SURABAYA-kanalsembilan.com (8 Mei 2026)
Badan Pusat Statistik Provinsi Jawa Timur mencatat Tingkat Pengangguran Terbuka (TPT) di Jawa Timur pada Februari 2026 turun menjadi 3,55 persen. Angka ini lebih rendah 0,06 persen poin dibanding Februari 2025 yang tercatat sebesar 3,61 persen.
Berdasarkan Berita Resmi Statistik yang dirilis pada 5 Mei 2026, jumlah angkatan kerja di Jawa Timur mencapai 25,14 juta orang atau bertambah sekitar 386,19 ribu orang dibandingkan tahun sebelumnya. Dari jumlah tersebut, sebanyak 24,25 juta orang telah bekerja, sementara 892,64 ribu orang masih menganggur.
Statistisi Ahli Madya BPS Jawa Timur, Nurul Andriana, mengatakan peningkatan jumlah angkatan kerja turut mendorong naiknya Tingkat Partisipasi Angkatan Kerja (TPAK) menjadi 74,78 persen. Angka itu meningkat 0,53 persen poin dibanding Februari 2025, menandakan semakin banyak penduduk usia kerja yang aktif dalam kegiatan ekonomi.

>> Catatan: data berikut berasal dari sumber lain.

(** [RecordType::iter()] of [strum::EnumIter]: declaration order. *)
Definition iter : list t :=
  [ActionReceived; TranslationCreated; RoutingDecision; PolicyDecision; ApprovalRequested;
   ApprovalGranted; ApprovalDenied; ExecutionStarted; ExecutionCompleted; VerificationResult;
   RollbackCompleted; RecoveryEvent; ModelCall; ChainCheckpoint; GcPass; QuarantineEvent;
   ConflictEvent; EmergencyOverrideGrant; PolicyBundleLoad; SegmentSealed;
   ChainInconsistencyDetected; TamperDetected; SystemAdminOperation; CrossGroupAccessDenied;
   SurfaceCreated; SurfaceDestroyed; SurfaceGpuBudgetExceeded; CrossSurfaceReadDenied;
   CrossZoneViolationAttempted; RecoveryKindRejected; SurfaceNeverRendered;
   UiTreeValidationRejected; UiTrustBearingAuthorshipRefused; UiRecoveryNodeDropped;
   ThemeLoaded; ThemeRejected; ThemeSwitched; ThemeInvariantViolated; KdeRendererStarted;
   KdeRendererDegraded; KdeFrameDropped; KdeLayerShellRejected; KdeKwinScriptLoaded;
   KdeKwinScriptRejected; KdeRecoveryShellStarted; KdeRecoveryKindRejectedAtRenderer;
   KdePlasmaThemeOverridden; KdeRenderFailed; KdeTokenFallbackUsed; WebLanExposureGranted;
   WebPublicExposureGranted; WebRecoveryKindRejected; WebPublicExposureFirewallRecorded;
   WebRecoveryPageLoaded; WebRecoveryPageExited; WebRendererStarted; WebRendererDegraded;
   WebLanExposureActive; WebExposureRevoked; WebExtensionInterference; WebFullscreenRequested;
   WebThemeInjectionBlocked; WebThemeFallbackUsed; WebClientStorageQuotaBreach;
   WebRendererClsBreach; WebConstitutionalElementReregisterBlocked; GpuDeviceEnumerated;
   GpuDeviceDisconnected; GpuVkDeviceCreated; GpuVkDeviceDestroyed; GpuDmabufGranted;
   GpuDmabufDenied; GpuCapabilityDenied; GpuValidationDisabledRecovery;
   GpuValidationEnabledNormal; DriverUnavailable; GpuBudgetExceeded; GpuBudgetDowngraded;
   IommuUnavailableDegraded; HostCapabilityLie; GpuBindingForgery; GpuDeviceForceReclaimed;
   VaultCapabilityIssued; VaultCapabilityRotated; VaultCapabilityRevoked; VaultOperation;
   VaultRawReveal; VaultCapabilityForgery; SubjectKindRejectedForVault;
   VaultRecoverySnapshotLoaded; ApprovalDelivered; ApprovalExpired; ApprovalConsumed;
   ApprovalRevoked; ApprovalDeliveryFailed; OverrideRequested; OverrideQuorumReceived;
   OverrideGranted; OverrideConsumed; OverrideDenied; OverrideExpired; OverrideRevoked;
   OverrideReview; RecoveryBootEntered; RecoveryOperatorAuthenticated;
   RecoveryOperationPerformed; RecoveryTtlExpiredAutoReboot; RecoveryBootExited;
   RecoveryL5StartBlocked; RecoveryNetworkLanEnabled; RecoveryNetworkLanDisabled;
   RecoveryForensicAttachPerformed; BootFailureAutoRecoveryTriggered; ActionValidated;
   ActionPolicyDecision; ActionDispatched; ExecutionSucceeded; ExecutionFailed;
   ExecutionVerificationFailed; RollbackAttempted; RollbackSucceeded;
   RollbackFailedRequiresOperator; AdapterRegistered; AdapterRegistrationRejected;
   AdapterDegraded; AdapterDeregistered; IdempotencyKeyReplayDetected;
   BindingVoidedActionRevised; AiInteractiveQueueDowngrade; DryRunSimulationRecorded;
   ExperimentalAdapterLiveDispatch; AdapterDeprecatedDispatch; NetworkPostureChanged;
   ExposureRequested; ExposureGranted; ExposureDenied; ExposureRevoked;
   ExposureTerminatedTtlExpired; PublicExposureHeartbeat; OutboundGrantIssued;
   OutboundGrantRevoked; OutboundOutsideManifest; OutboundDegradedToLoopbackAuto;
   AllowlistFqdnFanoutExceeded; LanSubnetDriftDetected; LanPeerDriftDetected;
   AiDirectInternetDenied; ExternalModelCallBrokered; BackendDegradedNftablesToIptables;
   RawSocketBypassAttempted; PackageFetchStarted; PackageVerified; PackageVerificationFailed;
   PackageApprovalRequested; PackageInstalled; PackageInstallFailed; PackageQuarantined;
   PackageUninstalled; PackageDowngradeBlocked; CapabilityLieDetected; TrustChainBroken;
   TrustChainTooDeep; ManifestForged; MirrorHashMismatchBlacklisted; PublisherKeyRotated;
   PublisherDeplatformed; ExternalBridgePackageAdmitted; ExternalBridgeUpstreamSignatureFailed;
   AiosRootKeyRotated; KernelPipelineStarted; KernelBuildCompleted; KernelGateResult;
   KernelConverged; KernelDivergedRegression; KernelPromotedToA; KernelPromotedToB;
   KernelRollbackPerformed; KernelImageObserved; KernelImageDriftDetected;
   KernelRefreshScheduled; KernelRefreshPipelineFailed; PipelineDefinitionReplaced;
   AppObserveStarted; AppObserveCompleted; AppObserveTimeout; AppTranslateManifestProposed;
   AppTranslateManifestApproved; AppTranslateManifestRejected; AppRecipeContributed;
   AppRecipeImported; AppManifestDeltaProposed; AppManifestDeltaApproved;
   AppHonestyClassViolation; AppEcosystemRuntimeBreakoutAttempted;
   AppAiDirectInstallAttemptedBlocked; AppRecipeDeceptiveRejectedAtIngest; FirstBootStarted;
   FirstBootStageCompleted; FirstBootFailed; VaultRootKeyGenerated; AiProviderModeSet;
   InitialFirewallPostureSet; FirstGroupRegistered; FirstUserRegistered;
   RecoveryOperatorRegistered; FirstBootComplete; ResetToFactoryInitiated; FailureObserved;
   DegradationLevelTransitioned; ComponentRestarted; ComponentRestartBudgetExhausted;
   CircuitBreakerOpened; CircuitBreakerClosed; HaltedPendingOperator; TimeDriftDetected;
   BackendVersionMismatch; RecoveryLoopDetected; ReceiptRedactionFailed;
   ReceiptIntegrityQuarantined; ReceiptLineageCycleDetected; ReceiptSequenceOutOfOrder;
   UnitRegistered; UnitStarted; UnitHealthy; UnitDegraded; UnitFailed; UnitStopped;
   UnitRollbackTriggered; UnitDependencyCycleDetected; GraphEvaluated; TransitionQueued;
   TransitionStarted; TransitionSucceeded; TransitionFailed; AbCanaryPromoted;
   AbRollbackPerformed; DependencyCycleDetected; TransitionConflict; ResourceBudgetDenied;
   GraphBlockedResource; GraphConverged; AdapterRegistrationRequested; AdapterHealthy;
   AdapterActionKindViolation; AdapterCapabilityViolation; AdapterHotReloaded;
   AdapterDowngradeRejected; ModelInvocationStarted; ModelInvocationSucceeded;
   ModelInvocationFailed; ModelBackendDegraded; ModelCircuitOpened;
   ModelPromptInjectionDetected; ModelResponseSignatureFailed; ModelVaultDeny;
   ModelNetworkDeny; ModelRateLimited; ModelBackendRegistered; ModelBackendRetired;
   AgentRegistered; AgentRetired; AgentInterruptedByRecovery; AgentProposalEmitted;
   AgentProposalApproved; AgentProposalDenied; AgentPlanBundledApproved; AgentPlanAbandoned;
   AgentMemoryWrite; AgentMemoryRead; AgentMemoryCrossUserDenied; AgentInterMessageSent;
   AgentInterMessageRejected; AgentSelfGradingBlocked; AgentDirectFsWriteBlocked;
   AgentCrossGroupCoordinationBlocked; AgentBackendDegraded; AgentPromptInjectionDetected;
   PackageObjectCreated; PackageObjectUpdated; PackageObjectRolledBack;
   PackageObjectQuarantined; PackagePrivateStateInitialized;
   PackagePrivateStateCorruptDetected; PackageVersionDowngradeBlocked; PackageObjectRetired;
   PackageObjectVerificationFailed; PackageRecoveryRestorePerformed; AppLaunchStarted;
   AppLaunchSucceeded; AppLaunchFailed; WinePrefixCreated; WinePrefixBreakoutAttempted;
   WaydroidContainerStarted; WaydroidEscapeAttempted; KvmVmBooted; KvmVmTerminated;
   OrchestrationKindMismatchRejected; ProfileContributed; ProfileRatingAggregated;
   ProfileOutlierDetected; ProfileRecommendationShown; ProfileImportedFromUpstream;
   ProfileReputationFarmSuspected; ProfileVisibilityDowngraded; ProfileRetired;
   CliRenderStarted; CliRenderFailed; CliNodeKindUnsupported; CliRecoveryKindRejected;
   CliAutoConfirmRejected; CliAnsiInjectionBlocked; CliDegradedNoTty; CliScriptingModeInvoked;
   CliOperatorAuthenticated; CliTrustIndicatorReordered; HardwareGraphRebuilt; DeviceDetected;
   DeviceDriverBound; DeviceDriverRejected; DeviceQuarantined; DeviceDisconnected;
   RemovableDeviceRequest; RemovableDeviceApproved; RemovableDeviceDenied;
   AiRemovableDeviceBlocked; HardwareGraphDriftDetected; FirmwareVersionDowngradeBlocked;
   IommuDmaProtectionDegraded; OutOfTreeDriverBlocked; DnsQueryPerformed;
   DnsResolverRebindingDetected; DnsPlainBlocked; DnsResolverSubstitutionRejected;
   VpnTunnelEstablished; VpnTunnelFailed; VpnProviderKeyRotated; VpnProviderKeyForgeryRejected;
   MdnsRequestReceived; MdnsBroadcastDenied; MdnsPoisoningDetected; ResolverBackendDegraded;
   FirmwareUpdateRequested; FirmwareVerificationPassed; FirmwareVerificationFailed;
   FirmwareDowngradeBlocked; FirmwareUnsignedRejected; FirmwareVendorDeplatformed;
   FirmwareApplied; FirmwareApplyFailed; FirmwareRollbackPerformed; BiosUefiUpdateDeferred;
   FirmwareTamperDetected; OperatorLocalFirmwareInstalled; TelemetryPipelineStarted;
   TelemetryCardinalityBreach; TelemetryRedactionFailed; TelemetryBackendUnavailable;
   TelemetryBackendDegraded; TelemetryLogInjectionDetected; TelemetryRetentionTierPromoted;
   TelemetrySamplingRateAdjusted; TelemetryEbpfProbeLoaded; TelemetryEbpfProbeRejected;
   PublisherOnboardingApplicationSubmitted; PublisherOnboardingIdentityVerified;
   PublisherOnboardingApproved; PublisherOnboardingRejected; PublisherOnboardingDeplatformed;
   CapabilityReviewRequested; CapabilityReviewApproved; CapabilityReviewDeceptiveRejected;
   ListingPublished; ListingVisibilityDowngraded; ListingVsManifestMismatch;
   MarketplaceReviewBypassAttempted; BridgeFetchStarted; BridgeFetchCompleted;
   BridgeUpstreamSignatureVerified; BridgeUpstreamSignatureFailed; BridgeRepackagedWithAiosKey;
   BridgeDeceptiveRejected; BridgeRateLimitExceeded; BridgeMetadataImported;
   BridgeRecipeImported; BridgeBlacklisted; BridgeDegradedUpstreamUnavailable;
   BridgeTrustClassDeceptionDetected; StatusTransition; ArtifactRecorded; BuildPassed;
   TestPassed; E2ePassed; RecoveryRehearsalPassed; ReleaseGatePassed; OperationalHealthy;
   InvariantBundleLoaded; WebExposureGranted; IdentityBundleLoaded; GroupRegistered;
   ReceiptForgeryDetected; ReceiptPayloadDuplicateObserved; ReceiptLineageDepthExceeded;
   ReceiptOrphanActionRefDetected; InvariantBundleRejected; PolicyBundleRejected;
   IdentityBundleRejected; CapabilityBundleRejected; SandboxBundleRejected;
   FailureObservedRateLimited; GraphEvaluationBudgetExceeded; TransitionBudgetExceeded;
   AdapterLifecycleIllegalTransition; PublisherTrustLevelObserved; PublisherKeyCollision;
   MarketplaceReviewBudgetExceeded; BridgeOperatorConsentGranted; BridgeDeferredNeedsReview;
   BridgeMetadataDriftDetected; BridgeBlacklistLifted;
   HardwareSubstrateAcceptOutsideRecoveryBlocked; FirstBootOperation; VaultBootstrapKeyUsed;
   BootstrapKeyUseAfterExhaustBlocked; VaultRekeyed; HardwareGraphDriftAccepted;
   VaultTpmResealRequired; AgentLifecycleTransitioned; CompactionApprovalRequired].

Sektor pertanian, kehutanan, dan perikanan masih menjadi penyerap tenaga kerja terbesar di Jawa Timur dengan kontribusi 31,76 persen atau sekitar 7,70 juta pekerja. Posisi berikutnya ditempati sektor perdagangan besar dan eceran sebesar 18,62 persen, serta industri pengolahan sebesar 14,38 persen.
“Meski tingkat pengangguran secara umum menurun, lulusan universitas justru menjadi kelompok dengan tingkat pengangguran tertinggi,” Jelasnya.
TPT lulusan universitas tercatat mencapai 6,04 persen. Angka tersebut lebih tinggi dibanding lulusan SMA sebesar 5,75 persen dan lulusan SMK sebesar 5,73 persen.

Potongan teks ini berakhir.